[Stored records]

(* ===== verification/DocumentLock.v ===== *)
(** * DocumentLock: locks that processes share through Redis

    [pkg/services/document_lock_service.go].  A handler is the code between its calls
    ([Redis.prog]): the commands to Redis, the clock and the table of locks that its process
    refreshes.  Any number of handlers, in any number of processes, run interleaved
    ([system]).  The script that takes over an expired lock is the function [acquire_script];
    what Lua's [tonumber] makes of the text of a time is an argument.  A lock is stored as
    its JSON form, which gives the lock back. *)

From stdpp Require Import base decidable gmap strings list.
From Stdlib Require Import ZArith Lia.
From S2P Require Import Prelude GoStrings GoAny ServiceErrors Redis.

Local Open Scope string_scope.
Local Open Scope Z_scope.

(** [hours * time.Minute] and the like are in nanoseconds; [time.Time.Unix]. *)
Definition unix (t : Z) : Z := t / second - 62135596800.

(** What [tonumber] makes of the RFC 3339 text of a time. *)
Class Lua := {
  tonumber_time : Z -> option Z;
  tonumber_unix : ∀ t n, tonumber_time t = Some n -> n = unix t;
}.
(** [getHostname] and [getPID]. *)
Class Host := { hostname : string; host_pid : Z }.

Inductive LockType := LockTypeExclusive | LockTypeShared | LockTypeSection.

Record DocumentLock := MkLock {
  ID : string;
  DocumentID : UUID;
  AgentID : string;
  Type_ : LockType;
  AcquiredAt : Z;
  ExpiresAt : Z;
  RefreshCount : Z;
  Metadata : gmap string any;
}.
Record SectionLock := MkSection {
  lock : DocumentLock;
  SectionID : string;
  StartOffset : Z;
  EndOffset : Z;
}.

(** [currentLock.ExpiresAt = e; currentLock.RefreshCount++]. *)
Definition extended (e : Z) (l : DocumentLock) : DocumentLock :=
  MkLock (ID l) (DocumentID l) (AgentID l) (Type_ l) (AcquiredAt l) e (RefreshCount l + 1) (Metadata l).

Inductive lock_error :=
| LockConflictError (documentID : UUID) (currentHolder : string) (expiresAt : Z)
| UnauthorizedLockError (documentID : UUID) (agentID ownerID : string)
| LockNotFoundError (documentID : UUID)
| LockRefreshLimitError (documentID : UUID) (refreshCount maxRefresh : Z)
| SectionLockConflictError (documentID : UUID) (sectionID currentHolder : string)
| Failed (e : error).

(** A value of Redis: the JSON form of a lock, or other text. *)
Inductive json := LockJson (l : DocumentLock) | SectionJson (l : SectionLock) | OtherJson (s : string).

(** [json.Unmarshal] into a [DocumentLock] and into a [SectionLock]. *)
Definition as_lock (v : json) : option DocumentLock :=
  match v with LockJson l => Some l | SectionJson l => Some (lock l) | OtherJson _ => None end.
Definition as_section (v : json) : option SectionLock :=
  match v with LockJson l => Some (MkSection l "" 0 0) | SectionJson l => Some l | OtherJson _ => None end.
Definition syntax_error : error := External "invalid character".

(** ** The service *)

(** [activeLocks] is a table of the process. *)
Inductive act : Type -> Type :=
| OnRedis {A} (c : command json A) : act (result error A)
| TimeNow : act Z
| Track (l : DocumentLock) : act ()
| Untrack (lockID : string) : act ()
| Tracked : act (list (string * DocumentLock)).

Notation code A := (prog act A).
Notation lock_result A := (result lock_error A).

Definition redis {A} (c : command json A) : code (result error A) := call (OnRedis c).

Section service.
Context {uuids : UUIDText} {lua : Lua} {host : Host}.

Definition lockKeyPrefix : string := "doc:lock:".
Definition sectionKeyPrefix : string := "doc:section:".
Definition defaultTTL : Z := 5 * minute.
Definition maxRefreshCount : Z := 10.
Definition refreshInterval : Z := 30 * second.

Definition lock_key (documentID : UUID) : string := lockKeyPrefix +:+ uuid_string documentID.
Definition section_key (documentID : UUID) (sectionID : string) : string :=
  sectionKeyPrefix +:+ uuid_string documentID +:+ ":" +:+ sectionID.

Definition failed {A} (context : string) (e : error) : lock_result A := Err (Failed (Wrapped context e)).

Definition getLock (key : string) : code (result error (option DocumentLock)) :=
  r ← redis (Get key);
  Ret match r with
      | Err e => Err e
      | Ok None => Ok None
      | Ok (Some data) => match as_lock data with Some l => Ok (Some l) | None => Err syntax_error end
      end.

(** [now > expires] with [expires] nil is an error of the script. *)
Definition acquire_script (newLock : DocumentLock) (seconds now : Z) (current : option json) : reply json :=
  match current with
  | None => SetEX (LockJson newLock) seconds
  | Some data =>
      match as_lock data with
      | None => ScriptError "bad JSON"
      | Some l =>
          match tonumber_time (ExpiresAt l) with
          | None => ScriptError "attempt to compare nil with number"
          | Some expires => if expires <? now then SetEX (LockJson newLock) seconds else NilReply
          end
      end
  end.

Definition tryAcquireExpiredLock (key : string) (newLock : DocumentLock) (duration : Z) : code (result error ()) :=
  now ← call TimeNow;
  r ← redis (Script key (acquire_script newLock (Z.quot duration second) (unix now)));
  Ret match r with
      | Ok true => Ok ()
      | Ok false => Err (External "redis: nil")
      | Err e => Err e
      end.

Definition startAutoRefresh (l : DocumentLock) : code () := call (Track l).
Definition stopAutoRefresh (lockID : string) : code () := call (Untrack lockID).

Definition lock_duration (duration : Z) : Z :=
  let duration := if 30 * minute <? duration then 30 * minute else duration in
  if duration =? 0 then defaultTTL else duration.

(** [lockID] is [uuid.New().String()]. *)
Definition LockDocument (lockID : string) (documentID : UUID) (agentID : string) (duration : Z) : code (lock_result DocumentLock) :=
  let duration := lock_duration duration in
  acquiredAt ← call TimeNow;
  now ← call TimeNow;
  let l := MkLock lockID documentID agentID LockTypeExclusive acquiredAt (now + duration) 0
             (list_to_map [("host", AString hostname); ("pid", AInt host_pid)]) in
  let key := lock_key documentID in
  r ← redis (SetNX key (LockJson l) duration);
  match r with
  | Err e => Ret (failed "failed to acquire lock" e)
  | Ok true => startAutoRefresh l ≫= λ _, Ret (Ok l)
  | Ok false =>
      r ← getLock key;
      match r with
      | Err e => Ret (failed "failed to get existing lock" e)
      | Ok None => now ← call TimeNow; Ret (Err (LockConflictError documentID "unknown" (now + duration)))
      | Ok (Some existingLock) =>
          now ← call TimeNow;
          if ExpiresAt existingLock <? now then
            r ← tryAcquireExpiredLock key l duration;
            match r with
            | Err e => Ret (Err (Failed e))
            | Ok _ => startAutoRefresh l ≫= λ _, Ret (Ok l)
            end
          else Ret (Err (LockConflictError documentID (AgentID existingLock) (ExpiresAt existingLock)))
      end
  end.

Definition UnlockDocument (documentID : UUID) (agentID : string) : code (lock_result ()) :=
  let key := lock_key documentID in
  r ← getLock key;
  match r with
  | Err e => Ret (failed "failed to get lock" e)
  | Ok None => Ret (Ok ())
  | Ok (Some currentLock) =>
      if String.eqb (AgentID currentLock) agentID then
        stopAutoRefresh (ID currentLock) ≫= λ _,
        r ← redis (Del key);
        Ret match r with Err e => failed "failed to delete lock" e | Ok _ => Ok () end
      else Ret (Err (UnauthorizedLockError documentID agentID (AgentID currentLock)))
  end.

Definition ExtendLock (documentID : UUID) (agentID : string) (extension : Z) : code (lock_result ()) :=
  let extension := if 30 * minute <? extension then 30 * minute else extension in
  let key := lock_key documentID in
  r ← getLock key;
  match r with
  | Err e => Ret (failed "failed to get lock" e)
  | Ok None => Ret (Err (LockNotFoundError documentID))
  | Ok (Some currentLock) =>
      if negb (String.eqb (AgentID currentLock) agentID) then
        Ret (Err (UnauthorizedLockError documentID agentID (AgentID currentLock)))
      else if maxRefreshCount <=? RefreshCount currentLock then
        Ret (Err (LockRefreshLimitError documentID (RefreshCount currentLock) maxRefreshCount))
      else
        now ← call TimeNow;
        r ← redis (SetKey key (LockJson (extended (now + extension) currentLock)) extension);
        Ret match r with Err e => failed "failed to extend lock" e | Ok _ => Ok () end
  end.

EXERCISE DESCRIPTION => Copy out each line of the data above, exactly, if it lies between the line holding "to get existing" and the line holding "if ExpiresAt existingLock", inclusive; copy no other line.

ANSWER BOX =>
      | Err e => Ret (failed "failed to get existing lock" e)
      | Ok None => now ← call TimeNow; Ret (Err (LockConflictError documentID "unknown" (now + duration)))
      | Ok (Some existingLock) =>
          now ← call TimeNow;
          if ExpiresAt existingLock <? now then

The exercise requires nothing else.